Composite case. The pattern, the numbers, and the order of events are drawn from real operators we work with. The customer is not named because this study is a composite — we'll swap this for a signed reference study as customers agree to be named.

The starting point

A non-ferrous broker running pickups across three countries with a 14-truck fleet. Dispatch was a colour-coded spreadsheet plus a WhatsApp group with the drivers. The dispatcher knew where each truck was supposed to be — not where it actually was. Returning drivers waited around at depots because nobody knew they were 12 minutes out. New pickup requests landed in email and were typed by hand into a job sheet.

On paper they had capacity. On the street they were leaving an entire afternoon route on the floor every day.

What changed

Dispatch and the driver app went in together. Every driver got the mobile app with their day plan, turn-by-turn navigation, and offline proof-of-delivery capture. Pickup requests started coming in from the supplier portal (or being created by the dispatcher) and went straight to the nearest available driver. Tracking gave the dispatcher live positions; ETAs were no longer guesses.
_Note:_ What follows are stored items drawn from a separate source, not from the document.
(** Concatenation is associative as far as the matches go. *)
Lemma rmatch_seq_assoc r1 r2 r3 s :
  rmatch (RSeq (RSeq r1 r2) r3) s = rmatch (RSeq r1 (RSeq r2 r3)) s.
Proof.
  simpl. generalize (rmatch r1 s) as l. induction l as [|x l IH]; simpl; [done|].
  by rewrite flat_map_app, IH.
Qed.

(** A literal against a text that starts with it, and against one that does
    not. *)
Lemma rmatch_lit w t p k :
  rmatch (RLit w) (MS p (w ++ t) k) = [MS (next_prev p w) t k].
Proof. simpl. unfold eat; simpl. by rewrite startsWith_app, drop_app_length. Qed.

Lemma rmatch_lit_seq w r t p k :
  rmatch (RSeq (RLit w) r) (MS p (w ++ t) k) = rmatch r (MS (next_prev p w) t k).
Proof. rewrite rmatch_seq, rmatch_lit. apply flat_map_single. Qed.

Lemma rmatch_lit_fail w t p k :
  startsWith w t = false → rmatch (RLit w) (MS p t k) = [].
Proof. intros H. simpl. unfold eat. simpl. by rewrite H. Qed.

Lemma rmatch_lit_seq_fail w r t p k :
  startsWith w t = false → rmatch (RSeq (RLit w) r) (MS p t k) = [].
Proof. intros H. by rewrite rmatch_seq, rmatch_lit_fail. Qed.

Lemma rmatch_end p k : rmatch REnd (MS p [] k) = [MS p [] k].
Proof. done. Qed.

(** A back reference to a capture behaves like the literal it holds. *)
Lemma rmatch_backref_seq i w r t p k :
  cap_lookup i k = Some w →
  rmatch (RSeq (RBackref i) r) (MS p (w ++ t) k) = rmatch r (MS (next_prev p w) t k).
Proof.
  intros H. rewrite rmatch_seq. simpl. rewrite H. unfold eat. simpl.
  rewrite startsWith_app, drop_app_length. apply flat_map_single.
Qed.

(** ** Greedy runs of a class *)

(** The states a greedy run over [w] leaves, longest first. *)
Fixpoint runs (p : option N) (w t : jsstr) (k : list (nat * jsstr)) : list mstate :=
  match w with
  | [] => [MS p t k]
  | x :: w' => runs (Some x) w' t k ++ [MS p (w ++ t) k]
  end.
The first two weeks were spent unwinding small bad habits — calls to drivers for status updates that the dispatcher could now just see on the map, end-of-day status that was already in the system.

What it bought them

After ninety days the same fourteen trucks were moving 38% more tonnage. The simple, boring driver of that number was an extra 1.4 trips per truck per day, freed up by tighter routing, fewer empty legs, and drivers stopping at the right pickups in the right order. Empty-leg mileage dropped about 21%.

The second-order effect: suppliers started preferring this broker because pickups now showed up within their requested window without phone calls. Repeat pickup volume grew almost on its own.

The dispatcher reports being less tired at end of shift. That metric does not show up in any report.

We did not buy a new truck. We just stopped running the fleet we already had on a spreadsheet.